Yaaaay Drifter! I commend him on his mighty poop. It must have been building up for all this time. Hopefully whatever was preventing him from having normal poops is all better now. You've done a wonderful job getting him this far, by the way!


----------



## haveyouhadyourteayet (Jan 14, 2014)

Make a little poop crown.
Actually don't that's disgusting.


----------



## Tree (Sep 29, 2013)

Wow! this story is amazing. The dedication you and your mom have. I would never have the time to take care of them sick bettas. Good for you! 

I will be watching this thread now.


----------



## beautiful Betta (Sep 19, 2013)

That's great news.


----------



## BettaBeau (May 14, 2014)

How's Drifter doing?


----------



## Setangha (Jan 16, 2014)

BettaBeau said:


> How's Drifter doing?


Still kickin'!  Since his intestinal blockage resolved itself he hasn't had much trouble pooping, as long as I don't feed him more than 4-5 pellets every day. He had a bit of a relapse with the floatiness over the past week, but it's getting better. I think it was because I didn't soak his food long enough once. 

The worst Drifter-related issue I've had lately has been some kind of fungus growing in his tank that I can't seem to get rid of. So far he doesn't seem affected by it, though, and there's a lot less of it growing in there after scrubbing all his decorations a few times.

Overall he seems to be doing pretty well. He's in his own heated, cycled 5 gallon tank now with some silk plants, rocks and a floating Perler bead house. His colors still suck, honestly, but his fin problems have gone away and he's active and seems perky. :-D


----------



## KFoster (Mar 26, 2014)

Wow I just read this post beginning to end! 

You and your mom are amazing! Subscribed so I get more Drifter updates!


----------



## hubbley (Apr 23, 2014)

I also just read this whole thing. These are some lucky little fish.  Definitely keep updating us with pictures and everything, I feel confident that one day we'll all check back and there will be a picture of drifter, sitting happily on the bottom of a tank with proud poop piles around him.
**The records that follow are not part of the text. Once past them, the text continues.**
(** The interference stage as a whole: it writes the entries off the
    diagonal, each pair once, and nothing else. *)
Lemma interference_spec (this : MC_VQE D) (entangler : CompositeInstruction D)
    (x : list D) (m : matrix D) :
  ready this →
  mdims m (nStates this) (nStates this) →
  ∃ m',
    interference this entangler x m = Done m' ∧
    mdims m' (nStates this) (nStates this) ∧
    ∀ i j, mget m' i j =
           if decide (0 ≤ Z.min i j ∧ Z.min i j < Z.max i j
                      ∧ Z.max i j < nStates this)
           then spec_interference_entry this entangler x (Z.min i j) (Z.max i j)
           else mget m i j.
Proof.
  intros Hready Hm. unfold interference.
  destruct (decide (nStates this = 0)) as [Hz|Hnz].
  { rewrite range_nil by lia. exists m. split; [done|]. split; [done|].
    intros i j. rewrite decide_False; [done|]. lia. }
  assert (1 ≤ nStates this) by (destruct Hready as (_ & ? & _); lia).
  destruct (foldM_range_total
    (λ A, interference_inv this entangler x m (A - 1) (nStates this))
    (λ stateA m,
       foldM (interference_pair this entangler x stateA)
             (range (stateA + 1) (nStates this)) m)
    0 (nStates this - 1) m) as (m' & Hrun & Hinv); [lia| | |].
  - split; [done|]. intros i j. rewrite decide_False; [done|].
    unfold pair_handled. lia.
  - intros A m1 HA [Hd1 Hget1].
    destruct (interference_inner this entangler x m m1 A)
      as (m2 & Hm2 & Hd2 & Hget2); [done|lia| |].
    + split; [done|]. intros i j. rewrite Hget1.
      unfold pair_handled. repeat case_decide; try done; lia.
    + exists m2. split; [done|]. split; [done|].
      intros i j. rewrite Hget2.
      unfold pair_handled. repeat case_decide; try done; lia.
  - exists m'. split; [done|]. destruct Hinv as [Hd Hget]. split; [done|].
    intros i j. rewrite Hget.
    unfold pair_handled. repeat case_decide; try done; lia.
Qed.

(** The loop over the states of [execute(buffer, x)]. *)
Lemma execute_at_states (this : MC_VQE D) (entangler : CompositeInstruction D)
    (x : list D) :
  ready this →
  ∃ energies m,
    mapM' (state_energy this entangler x) (range 0 (nStates this)) =
      Done energies ∧
    foldM (λ state '(averageEnergy, m),
             angles ← mcol (CISGateAngles this) state;
             kernel ← statePreparationCircuit this angles;
             let kernel := appendEntangler kernel entangler in
             energy ← vqeWrapper this (observable this) kernel x;
             m ← mset m state state energy;
             Done ((averageEnergy + energy / of_int (nStates this))%dbl, m))
          (range 0 (nStates this))
          (of_int 0, mzero (nStates this) (nStates this)) =
      Done (foldl (λ a e, (a + e / of_int (nStates this))%dbl) (of_int 0)
                  energies, m) ∧
    mdims m (nStates this) (nStates this) ∧
    ∀ i j, mget m i j =
           if decide (i = j ∧ 0 ≤ i < nStates this) then vget energies i
           else mget (mzero (nStates this) (nStates this)) i j.
Proof.
  intros Hready.
  assert (0 ≤ nStates this) as Hn by (destruct Hready as (_ & ? & _); lia).
  destruct (Hready) as ([acc Hacc] & _).
  match goal with
  | |- ∃ energies m, _ ∧ foldM ?f _ ?s0 = _ ∧ _ =>
      destruct (foldM_range_total
        (λ k (a : D * matrix D),
           ∃ energies,
             mapM' (state_energy this entangler x) (range 0 k) = Done energies ∧
             a.1 = foldl (λ a e, (a + e / of_int (nStates this))%dbl)
                         (of_int 0) energies ∧
             mdims a.2 (nStates this) (nStates this) ∧
             ∀ i j, mget a.2 i j =
                    if decide (i = j ∧ 0 ≤ i < k) then vget energies i
                    else mget (mzero (nStates this) (nStates this)) i j)
        f 0 (nStates this) s0)
        as ([avg m] & Hrun & energies & Hes & Havg & Hm & Hget)
  end; [done| | |].
  - exists []. split; [done|]. split; [done|].
    split; [by apply mzero_dims|].
    intros i j. rewrite decide_False; [done|]. lia.
  - intros k [avg m] Hk (energies & Hes & Havg & Hm & Hget).
    cbn [fst snd] in *. cbv beta.
    destruct (ready_state_kernel this k Hready Hk) as (angles & k0 & Ha & Hk0).
    rewrite Ha, bind_Done_l, Hk0, bind_Done_l.
    unfold vqeWrapper at 1. rewrite Hacc, bind_Done_l.
    set (energy := vqe_execute acc (observable this)
                     (appendEntangler k0 entangler) x).
    destruct (mset_total m _ _ k k energy Hm) as [m' Hm']; [lia..|].
    rewrite Hm', bind_Done_l. eexists. split; [done|].
    exists (energies ++ [energy]). cbn [fst snd].
    assert (state_energy this entangler x k = Done energy) as Hen.
    { unfold state_energy, state_kernel, vqeWrapper.
      by rewrite Ha, bind_Done_l, Hk0, !bind_Done_l, Hacc. }
    pose proof (length_mapM' _ _ _ Hes) as Hlen.
    unfold range in Hlen. rewrite length_seqZ in Hlen.
    split; [by rewrite range_snoc by lia; apply mapM'_snoc|].
    split; [by rewrite foldl_app, Havg|].
    split; [by eapply mset_dims|].
    intros i j. rewrite (mget_mset _ _ _ _ _ i j Hm'), Hget.
    destruct (decide (i = k ∧ j = k)) as [[-> ->]|Hne].
    + rewrite decide_True by lia. symmetry. apply vget_Done.
      split; [lia|]. rewrite lookup_app_r by lia.
      by replace (Z.to_nat k - length energies)%nat with 0%nat by lia.
    + destruct (decide (i = j ∧ 0 ≤ i < k)) as [[-> Hi]|Hne'].
      * rewrite decide_True by lia.
        unfold vget. destruct (j <? 0); [done|].
        by rewrite lookup_app_l by lia.
      * rewrite decide_False; [done|lia].
  - exists energies, m. cbn [fst snd] in *. subst avg. done.
Qed.

(** X28: [execute(buffer, x)] on a ready object completes.  The average it
    reports is the sum, from [0.0], of the energies of the states each
    divided by the number of states; the diagonal of the entangled
    Hamiltonian holds every energy (this overload has no best-so-far
    policy); off the diagonal it holds the interference entries, mirrored,
    or zero when the interference stage is switched off; the spectrum is
    returned with the interference stage only. *)
Theorem execute_at_postcondition (this : MC_VQE D) (x : list D) :
  ready this →
  ∃ energies m,
    mapM' (state_energy this (entanglerCircuit this) x)
          (range 0 (nStates this)) = Done energies ∧
    execute_at SelfAdjointEigenSolver this x =
      Done (foldl (λ a e, (a + e / of_int (nStates this))%dbl) (of_int 0)
                  energies,
            m,
            if doInterference this then Some (SelfAdjointEigenSolver m).1
            else None) ∧
    mdims m (nStates this) (nStates this) ∧
    (∀ i, 0 ≤ i < nStates this → mget m i i = vget energies i) ∧
    (∀ a b, 0 ≤ a → a < b → b < nStates this →
       mget m a b =
         (if doInterference this
          then spec_interference_entry this (entanglerCircuit this) x a b
          else Done d0) ∧
       mget m b a = mget m a b).
Proof.
  intros Hready.
  assert (0 ≤ nStates this) as Hn by (destruct Hready as (_ & ? & _); lia).
  destruct (execute_at_states this (entanglerCircuit this) x Hready)
    as (energies & m & Hes & Hloop & Hm & Hget).
  exists energies. unfold execute_at.
  destruct (Z.ltb_spec (nStates this) 0); [lia|]. rewrite bind_Done_l.
  cbv zeta in Hloop |- *. rewrite Hloop, bind_Done_l.
  destruct (doInterference this).
  - destruct (interference_spec this (entanglerCircuit this) x m Hready Hm)
      as (m' & -> & Hm' & Hget').
    rewrite bind_Done_l. exists m'. split; [done|]. split; [done|].
    split; [done|]. split.
    + intros i Hi. rewrite Hget', decide_False by lia.
      rewrite Hget, decide_True by lia. done.
    + intros a b Ha Hab Hb. rewrite !Hget'.
      rewrite Z.min_l, Z.max_r, Z.min_r, Z.max_l by lia.
      by rewrite !decide_True by lia.
  - exists m. split; [done|]. split; [done|]. split; [done|]. split.
    + intros i Hi. rewrite Hget, decide_True by lia. done.
    + intros a b Ha Hab Hb. rewrite !Hget, !decide_False by lia.
      rewrite !mget_mzero by lia. done.
Qed.

(** Outcomes of code that has no error path. *)
Lemma no_report_Undefined_or_Done {A : Type} (o : outcome A) :
  no_report o → o = Undefined ∨ ∃ a, o = Done a.
Proof. destruct o; simpl; intros; try done; eauto. Qed.

(** X29: the loops over the states read column [state] of the angle matrix
    for every [state < nStates].  When the object has more states than the
    matrix has columns (the option ["n-states"] is stored unchecked, after
    the matrix has been sized for [nChromophores + 1] states) both
    [execute(buffer, x)] and the objective run out of the bounds, at the
    latest at the first missing column. *)
Theorem more_states_than_columns (this : MC_VQE D) (x : list D) :
  Z.of_nat (length (CISGateAngles this)) < nStates this →
  execute_at SelfAdjointEigenSolver this x = Undefined ∧
  ∀ entangler st dx,
    objective depth_of this entangler st x dx = Undefined.
Proof.
  intros Hcols.
  set (c := Z.of_nat (length (CISGateAngles this))) in *.
  assert (mcol (CISGateAngles this) c = Undefined) as Hcol.
  { unfold mcol, vget. destruct (c <? 0); [done|].
    rewrite (proj2 (lookup_ge_None _ _)); [done|]. lia. }
  assert (range 0 (nStates this) =
            range 0 c ++ c :: range (c + 1) (nStates this)) as Hrange.
  { unfold range. replace (nStates this - 0) with (c + (nStates this - c)) by lia.
    rewrite seqZ_app by lia. f_equal; [f_equal; lia|].
    rewrite seqZ_cons by lia. f_equal. f_equal; lia. }
  split.
  - unfold execute_at.
    destruct (Z.ltb_spec (nStates this) 0); [lia|]. rewrite bind_Done_l.
    cbv zeta. rewrite Hrange, foldM_app.
    match goal with
    | |- (foldM ?f ?l ?s ≫= _) ≫= _ = _ =>
        destruct (no_report_Undefined_or_Done (foldM f l s)) as [->|[[a m] ->]]
    end; [|done|].
    { apply no_report_foldM. intros state [avg m].
      unfold mcol, statePreparationCircuit, vqeWrapper.
      destruct (accelerator this); no_report_steps. }
    rewrite bind_Done_l, foldM_cons, Hcol. done.
  - intros entangler st dx. unfold objective. cbv zeta.
    rewrite Hrange, foldM_app.
    match goal with
    | |- (foldM ?f ?l ?s ≫= _) ≫= _ = _ =>
        destruct (no_report_Undefined_or_Done (foldM f l s))
          as [->|[[[e g] t] ->]]
    end; [|done|].
    { apply no_report_foldM. intros state [[e g] t].
      unfold objective_state_step, mcol, statePreparationCircuit, vqeWrapper.
      destruct (accelerator this), (gradientStrategy this); no_report_steps. }
    rewrite bind_Done_l, foldM_cons.
    assert (objective_state_step depth_of this entangler x dx c (e, g, t)
              = Undefined) as ->; [|done].
    unfold objective_state_step. by rewrite Hcol.
Qed.
End ExecuteAt.

(** ** The interference stage, in the words of the specification *)

Section InterferenceWords.
Context {D : Type} `{Scalar D}.

Lemma vdivs_vadd (a b : list D) (s : D) :
  vdivs (vadd a b) s = zip_with (λ p q, ((p + q) / s)%dbl) a b.
Proof.
  unfold vdivs, vadd. revert b.
  induction a as [|p a IH]; intros [|q b]; csimpl; try done.
  by rewrite IH.
Qed.

Lemma vdivs_vsub (a b : list D) (s : D) :
  vdivs (vsub a b) s = zip_with (λ p q, ((p - q) / s)%dbl) a b.
Proof.
  unfold vdivs, vsub. revert b.
  induction a as [|p a IH]; intros [|q b]; csimpl; try done.
  by rewrite IH.
Qed.

(** The value the loops store for a pair, spelled out. *)
Lemma interference_entry_words (this : MC_VQE D)
    (entangler : CompositeInstruction D) (x : list D) (a b : Z) (v : D)
    (backend : Accelerator D) :
  accelerator this = Some backend →
  spec_interference_entry this entangler x a b = Done v →
  ∃ angles_a angles_b plusCircuit minusCircuit,
    CISGateAngles this !! Z.to_nat a = Some angles_a ∧
    CISGateAngles this !! Z.to_nat b = Some angles_b ∧
    statePreparationCircuit this (spec_plus_angles angles_a angles_b)
      = Done plusCircuit ∧
    statePreparationCircuit this (spec_minus_angles angles_a angles_b)
      = Done minusCircuit ∧
    v = ((vqe_execute backend (observable this)
            (spec_appended plusCircuit entangler) x
          - vqe_execute backend (observable this)
              (spec_appended minusCircuit entangler) x)
         / dsqrt (of_int 2))%dbl.
Proof.
  intros Hacc Hv. unfold spec_interference_entry, mcol, vqeWrapper in Hv.
  rewrite Hacc in Hv.
  apply bind_Done in Hv as (angles_a & Ha & Hv).
  apply bind_Done in Hv as (angles_b & Hb & Hv).
  apply bind_Done in Hv as (plus & Hplus & Hv).
  apply bind_Done in Hv as (minus & Hminus & Hv).
  rewrite !bind_Done_l in Hv. simplify_eq.
  apply vget_Done in Ha as [_ Ha]. apply vget_Done in Hb as [_ Hb].
  exists angles_a, angles_b, plus, minus.
  unfold spec_plus_angles, spec_minus_angles, spec_appended.
  rewrite <- vdivs_vadd, <- vdivs_vsub, <- !appendEntangler_spec. done.
Qed.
Maybe not that exact image, but you get the idea.


----------



## beautiful Betta (Sep 19, 2013)

So glad to here Drifter is doing well. How is Goblin, did his gill issue resolve itself?


----------



## KlutzyGal (Mar 31, 2014)

Just got done reading through all 12 pages of this thread - awesome comeback story for Drifter! Kudos to you and your mom for rescuing the three, and big kudos to you for all the time and dedication you've put into getting Drifter back 'on his feet' so to speak. He really is quite the trooper, holding out high hopes for him that he'll continue to improve and make a full recovery!


----------



## Cari (Jan 8, 2014)

I'd love to hear an update on these little guys when you have time. So curious about drifter. Will he make a full recovery? The mystery continues.


----------



## LadyNightraven (Jun 30, 2013)

I'd love to see an update on these lucky little guys when you're able to post one. I've been following this thread for a while, and it's so amazing to see how far they've come.


----------



## BettaBeau (May 14, 2014)

Drifter has a fan club! Yay! How's he doing?


----------



## Setangha (Jan 16, 2014)

Well, it looks like I spoke too soon. :-( I'm sad to report that over the last 2 weeks the floatiness I thought was brought on by pellets that were too dry has become an almost total relapse. He perked up for a few days and started to decline again. I've been trying to fend off his symptoms with water changes and ES with no success. The Epsom salt actually seemed to make things _worse_ this time.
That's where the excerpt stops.